MR. FEINBERG: Who else can pay the bills?
MR. GREGORY: Right.
MR. FEINBERG: You can't ask people in the Gulf to pay the bills. You can't ask state or federal government to pay the bills. What is the alternative? BP is stepping up, and they're going to make sure, I'm going to make sure that every eligible, legitimate claim is paid and paid quickly.
MR. GREGORY: So what happens -- so -- all right, so let's take our example of the shrimper. Out of business , doesn't know, you know, what he's going to do even for the immediate first few months. How much money do -- does that shrimper get? But then what happens over the longer term? Is this one of these deals where you get one payment and then you say, "Therefore, I'm not going to sue in the future"?
MR. FEINBERG: Not -- absolutely not. That shrimper should come right into this fund, doesn't need a lawyer, doesn't have to pay a lawyer 40 percent of what he receives. He should come into the fund, he will get an emergency payment without any obligation as long as he can demonstrate he's got a legitimate claim , of course. But we will pay that claim immediately, and then sit with him and over the next 30, 45 days, come up with a program that will provide him full compensation.

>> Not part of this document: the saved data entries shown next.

Lemma defined_mapM F e c : defined_on F e c -> exists vals, mapM (eval_row F e) (chunk_rows c) = Some vals.
Proof. intros H. apply mapM_is_Some in H as [vals H]. by exists vals. Qed.

Lemma passes_truthy v i :
  dv_wf v -> storage_of (dv_type v) = SInt -> passes v i = Ok (truthy (dv_row v i)).
Proof.
  intros Hv Hs. unfold passes.
  destruct (dv_row_view v i Hv) as [Hn Hd|z Hn Hs' Ha Hd|z Hn Hs' Ha Hd|z Hn Hs' Ha Hd]; rewrite Hn, Hd;
    [done|by rewrite Ha|congruence..].
Qed.

Lemma foldM_select (f : nat -> result bool) (g : nat -> bool) acc l :
  (forall i, f i = Ok (g i)) ->
  foldM (fun sel i => b ← f i; Ok (if b : bool then sel ++ [i] else sel)) acc l =
  Ok (acc ++ filter (fun i => g i = true) l).
Proof.
  intros Hf. revert acc. induction l as [|i l IH]; intros acc; simpl; [by rewrite app_nil_r|].
  rewrite Hf. simpl. rewrite IH. rewrite filter_cons. destruct (g i); simpl; [|done]. by rewrite <- app_assoc.
Qed.

Lemma filter_seq_ext (f g : nat -> bool) n :
  (forall i, i < n -> f i = g i) ->
  filter (fun i => f i = true) (seq 0 n) = filter (fun i => g i = true) (seq 0 n).
Proof.
  intros H. assert (Forall (fun i => f i = g i) (seq 0 n)) as Hall
    by (apply Forall_forall; intros i Hi; apply elem_of_seq in Hi; apply H; lia).
  induction Hall as [|i l Hi _ IH]; [done|]. rewrite !filter_cons, Hi, IH. done.
Qed.

Lemma EvaluatePredicate_Ok F pred c :
  chunk_wf c -> ch_count c <= STANDARD_VECTOR_SIZE -> well_typed (col_types c) pred = true ->
  is_intlike (type_of pred) = true -> defined_on F pred c ->
  EvaluatePredicate F pred c = Ok (filter (fun i => row_passes F pred (row_at c i) = true) (seq 0 (ch_count c))).
Proof.
  intros Hwf Hn Hty Hb Hdef. destruct (defined_mapM _ _ _ Hdef) as [vals Hm].
  pose proof (Evaluate_agrees F pred c Hwf Hn Hty) as Hag. rewrite Hm in Hag. destruct Hag as (v & Hv & Hvec).
  rewrite mapM_chunk_rows in Hm. destruct (vec_is_rows _ _ _ _ _ Hm Hvec) as (Hw & Ht & Hc & Hrow).
  unfold EvaluatePredicate. rewrite Hv. simpl.
  rewrite (foldM_select _ (fun i => truthy (dv_row v i))).
  2: { intros i. apply passes_truthy; [done|]. rewrite Ht. by apply bool_decide_eq_true in Hb. }
  simpl. f_equal. apply filter_seq_ext. intros i Hi. unfold row_passes. by rewrite (Hrow i).
Qed.

(** ** Theorems *)

(** A vector whose array covers its rows and whose validity has no bit above
    them is well formed; on a concrete vector this is a computation. *)
Lemma dv_wf_intro v :
  storage_of (dv_type v) <> SNone -> dv_count v <= STANDARD_VECTOR_SIZE ->
  (0 <= validity v < 2 ^ Z.of_nat (dv_count v))%Z -> dv_count v <= length (cells v) -> dv_wf v.
Proof.
  intros Hs Hc Hb Hl.
  assert (forall i, dv_count v <= i -> IsNull v i = true) as Hnull.
  { intros i Hi. unfold IsNull. by rewrite (testbit_above _ (Z.of_nat (dv_count v))) by lia. }
  split; [done|done|done|].
  intros i Hi. destruct (decide (i < dv_count v)); [lia|]. rewrite Hnull in Hi by lia. done.
Qed.

(** [chunk_wf] of a concrete chunk. *)
Ltac chunk_wf_tac :=
  match goal with
  | |- chunk_wf ?c => unfold chunk_wf; let l := eval vm_compute in (columns c) in change (columns c) with l
  end;
  repeat (apply Forall_cons; split; [split; [apply dv_wf_intro;
    [done|vm_compute; lia|vm_compute; split; congruence|vm_compute; lia]|reflexivity]|]);
  apply Forall_nil_2.

(** C15: on a well-formed batch of at most 1024 rows a well-typed expression
    evaluates to a well-formed vector of its type whose rows are the values of
    the expression on the rows of the batch, and evaluation is undefined
    behaviour exactly when the value of some row is. Well typed ([well_typed])
    means: column references and operators with operands of the types they are
    for, casts the evaluator performs, and no BOOLEAN literal, which the
    evaluator cannot put in a vector ([DataVectorFill_boolean_throws]). *)
Theorem Evaluate_rows F e c :
  chunk_wf c -> ch_count c <= STANDARD_VECTOR_SIZE -> well_typed (col_types c) e = true ->
  match mapM (eval_row F e) (chunk_rows c) with
  | Some vals => exists v, Evaluate F e c = Ok v /\ dv_wf v /\ dv_type v = type_of e /\ dv_rows v = vals
  | None => Evaluate F e c = Err UndefinedBehaviour
  end.
Proof. apply Evaluate_agrees. Qed.

Definition sample_FPU : FPU := mkFPU (fun _ _ => 9221120237041090560%Z).

(** Columns [a = 3, NULL, 5] and [s = x, y, z]. *)
Definition sample_chunk : DataChunk :=
  mkChunk [mkDV INT64 3 [3; 0; 5]%Z [] [] 5%Z; mkDV VARCHAR 3 [] [] ["x"; "y"; "z"]%string 7%Z] 3.

(** [(a + 1 > 4) AND s <> 'x'] *)
Definition sample_expr : LogicalExpr :=
  LogicalBinaryOp BOOLEAN "AND"
    (LogicalBinaryOp BOOLEAN ">"
       (LogicalBinaryOp INT64 "+" (BoundColumnRef INT64 0 "a") (LogicalLit INT64 (Value_Integer 1) false))
       (LogicalLit INT64 (Value_Integer 4) false))
    (LogicalBinaryOp BOOLEAN "<>" (BoundColumnRef VARCHAR 1 "s") (LogicalLit VARCHAR (Value_Varchar "x") false)).

Lemma sample_chunk_wf : chunk_wf sample_chunk.
Proof. chunk_wf_tac. Qed.

Lemma Evaluate_rows_witness :
  exists v, Evaluate sample_FPU sample_expr sample_chunk = Ok v /\ dv_wf v /\ dv_type v = BOOLEAN /\
    dv_rows v = [Some (CInt 0); None; Some (CInt 1)].
Proof.
  pose proof (Evaluate_rows sample_FPU sample_expr sample_chunk sample_chunk_wf
    ltac:(vm_compute; lia) ltac:(vm_compute; reflexivity)) as H.
  replace (mapM (eval_row sample_FPU sample_expr) (chunk_rows sample_chunk))
    with (Some [Some (CInt 0); None; Some (CInt 1)]) in H by (vm_compute; reflexivity).
  exact H.
Defined.

(** The rows [EvaluatePredicate] selects are those whose predicate is
    neither NULL nor false. *)
Theorem EvaluatePredicate_rows F pred c :
  chunk_wf c -> ch_count c <= STANDARD_VECTOR_SIZE -> well_typed (col_types c) pred = true ->
  is_intlike (type_of pred) = true -> defined_on F pred c ->
  EvaluatePredicate F pred c = Ok (filter (fun i => row_passes F pred (row_at c i) = true) (seq 0 (ch_count c))).
Proof. apply EvaluatePredicate_Ok. Qed.

Lemma EvaluatePredicate_rows_witness :
  EvaluatePredicate sample_FPU sample_expr sample_chunk = Ok [2].
Proof.
  rewrite (EvaluatePredicate_rows sample_FPU sample_expr sample_chunk sample_chunk_wf).
  - vm_compute. reflexivity.
  - vm_compute. lia.
  - vm_compute. reflexivity.
  - vm_compute. reflexivity.
  - repeat (apply Forall_cons; split; [vm_compute; eauto|]). apply Forall_nil_2.
Defined.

MR. GREGORY: You talk about legitimate claims. That's, of course, a big issue. And Tony Hayward is outspoken yet again on this point, quoted in The Times of London . Let me show it to you on the screen. "Mr. Hayward reiterated a promise that BP `will honor all legitimate claims for business interruption.' This was in The Times of London . "Asked for examples of illegitimate claims, he said, `I could give you lots of examples. This is America come on. We're going to have lots of illegitimate claims. We all know that.'" What's legitimate, what's illegitimate?
MR. FEINBERG: We'll have to look at each claim . Now, the Congress provided some valuable guidance in the 911 fund as to what constitutes a legitimate claim . The direct causal connection between the claim and the spill, pay it. If it's an indirect claim , a restaurant in, in Las Vegas or Omaha , "I can't get shrimp so our business is being harmed," in the 911 fund, Congress said look to the law of the state of that claimant's residence. Would the law allow such a claim ? It may be, as we develop this program, that congressional guidance in 911 might work here as well.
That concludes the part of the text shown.